Lumosity, based in San Francisco, Calif., was created in 2005. The site first launched in 2007 and has more than 50 million members. There is also an app for the site.
Lumosity has more than 40 games featured. All of the games focus on different aspects of cognitive ability including attention, memory and problem solving.
“The question is whether something like Lumosity is anymore beneficial than generally remaining cognitively active,” Krause said.
Ways that people can remain cognitively active include doing crosswords, puzzles or engaging in intellectual conversations with others, she said.
Having cognitive abilities all throughout life are important for people, said Richard Anderson, associate professor in the department of psychology.
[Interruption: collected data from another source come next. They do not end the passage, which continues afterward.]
(* ===== verification/RegSync.v ===== *)
(** * Moving the register file between QEMU and the kernel (target-i386/kvm.c, kvm-all.c)

    [kvm_arch_put_registers] makes a sequence of ioctls and stops at the first that fails;
    [kvm_arch_get_registers] reads the state back in the same way.  The flag kvm_vcpu_dirty
    says that QEMU's copy is the valid one: [kvm_cpu_synchronize_state] fetches the state
    once and sets it, the state is written back before the guest runs.

    An ioctl is represented by its argument.  The kernel is the function [code] from the
    ioctls made so far, the latest first, to the result of the latest, and the record
    [answers] for those that read.  The general registers the kernel holds are in
    [CPUState]; so is the argument of KVM_SET_GUEST_DEBUG. *)

From Stdlib Require Import ZArith Lia Bool.
From stdpp Require Import base list.
From S2P Require Import Prelude MemOperand PageWalk MsrSync ByteLayout XSave Apic CpuState HwBreakpoint KvmBreakpoint RegState.

Open Scope Z_scope.
Open Scope rz.

(** ** Sequences of calls *)

(** [ret = call; if (ret < 0) return ret;] for each call, then [return 0]. *)
Fixpoint run_calls {S} (l : list (S -> res (Z * S))) (s : S) : res (Z * S) :=
  match l with
  | [] => Ok (0, s)
  | call :: l => let? (ret, s) := call s in if ret <? 0 then Ok (ret, s) else run_calls l s
  end.

(** ** Writing *)

Record kvm_x86_mce := mk_mce { mce_status : Z; mce_addr : Z; mce_misc : Z; mce_mcg_status : Z; mce_bank : Z }.

Inductive ioctl :=
  | SET_REGS (r : kvm_regs)
  | SET_FPU_STATE (s : fpu_set)
  | SET_XCRS (l : list (Z * Z))
  | SET_SREGS (s : kvm_sregs)
  | X86_SET_MCE (m : kvm_x86_mce)
  | SET_MSRS (l : list (Z * Z))
  | SET_MP_STATE (s : Z)
  | SET_LAPIC (kapic : mem)
  | SET_VCPU_EVENTS (ev : kvm_vcpu_events)
  | SET_DEBUGREGS (d : kvm_debugregs).

Definition MCI_STATUS_VAL : Z := 2 ^ 63.
Definition EXCP08_DBLE : Z := 8.
Definition EXCP12_MCHK : Z := 18.
Definition KVM_GUESTDBG_INJECT_DB : Z := 0x00040000.
Definition KVM_GUESTDBG_INJECT_BP : Z := 0x00080000.

(** [env->mce_banks[i]] *)
Definition mce_bank_reg (e : msr_env) (i : nat) : res Z :=
  if in_array (mce_banks i) then Ok (msr e (mce_banks i)) else Err OutOfBounds.

(** The loop over the banks and the assertion after it: the first bank in use. *)
Fixpoint find_bank (fuel bank : nat) (e : msr_env) : res nat :=
  match fuel with
  | O => Err AssertFail
  | S fuel =>
      let? v := mce_bank_reg e (bank * 4 + 1) in
      if bits v MCI_STATUS_VAL then Ok bank else find_bank fuel (S bank) e
  end.

Definition mce_of (e : msr_env) (bank : nat) : res kvm_x86_mce :=
  let? status := mce_bank_reg e (bank * 4 + 1) in
  let? addr := mce_bank_reg e (bank * 4 + 2) in
  let? misc := mce_bank_reg e (bank * 4 + 3) in
  Ok (mk_mce status addr misc (msr e mcg_status) (Z.of_nat bank)).

(** The CPU and the ioctls made. *)
Definition pstate : Type := X86CPU * list ioctl.

Section put.
Context `{KVM} (c : kvm_config) (code : list ioctl -> Z) (sw : bool).

Definition do_ioctl (i : ioctl) (s : pstate) : Z * pstate := (code (i :: s.2), (s.1, i :: s.2)).

Definition call_put_msr_feature_control (s : pstate) : res (Z * pstate) :=
  Ok (do_ioctl (SET_MSRS (kvm_put_msr_feature_control (msrs s.1))) s).

(** [kvm_getput_regs (cpu, 1)] *)
Definition call_put_regs (s : pstate) : res (Z * pstate) :=
  let r := kvm_put_regs (env s.1) in
  let '(ret, (x, t)) := do_ioctl (SET_REGS r) s in
  Ok (ret, (if ret <? 0 then x else set_cs (set_vcpu_regs r (cs x)) x, t)).

Definition call_put_xsave (s : pstate) : res (Z * pstate) :=
  Ok (do_ioctl (SET_FPU_STATE (kvm_put_xsave (has_xsave c) (fpu s.1))) s).

Definition call_put_xcrs (s : pstate) : res (Z * pstate) :=
  if negb (has_xcrs c) then Ok (0, s) else Ok (do_ioctl (SET_XCRS (kvm_put_xcrs (env s.1))) s).

Definition call_put_sregs (s : pstate) : res (Z * pstate) :=
  let? sregs := kvm_put_sregs (env s.1) (apic_state s.1) in Ok (do_ioctl (SET_SREGS sregs) s).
“The idea is that it’s important to try to preserve those mental skills for as long as possible in order to have a good quality of life,” he said.
It is mostly important for people to find activities that will challenge them in a certain subject, Anderson said.
“Oftentimes strategies are helpful for one task but doesn’t generalize for another task,” he said.
In a study done by San Francisco State University, funded by Lumos Labs, which is the Lumosity labs, researchers looked into how well the games on Lumosity worked on healthy adults. Some participants played the games on Lumosity while other people did not perform the games.
Before playing the games though, each group took a cognitive assessment. This assessment helped researchers see how much people did or did not learn after completing the games.
The study found that participants who played the games on the website improved their cognitive ability “significantly” compared to people who did not use the website.
While Lumosity claims that they can “train” certain parts of the brain, Krause does not know how the website would do that.
“Memory, processing speed, cognitive flexibility, our attention are all related to each other so there is no one area of the brain that Lumosity is ‘training,’” she said. “It’s probably promoting new connections or reinforcing existing connections among all different areas of the brain.”
Krause also said it is important to have and maintain cognitive abilities or else people can lose them.
“The stuff that you use more recently is going to be more accessible,” she said. “If you don’t use those attention, memory, speed things you may … lose connections.”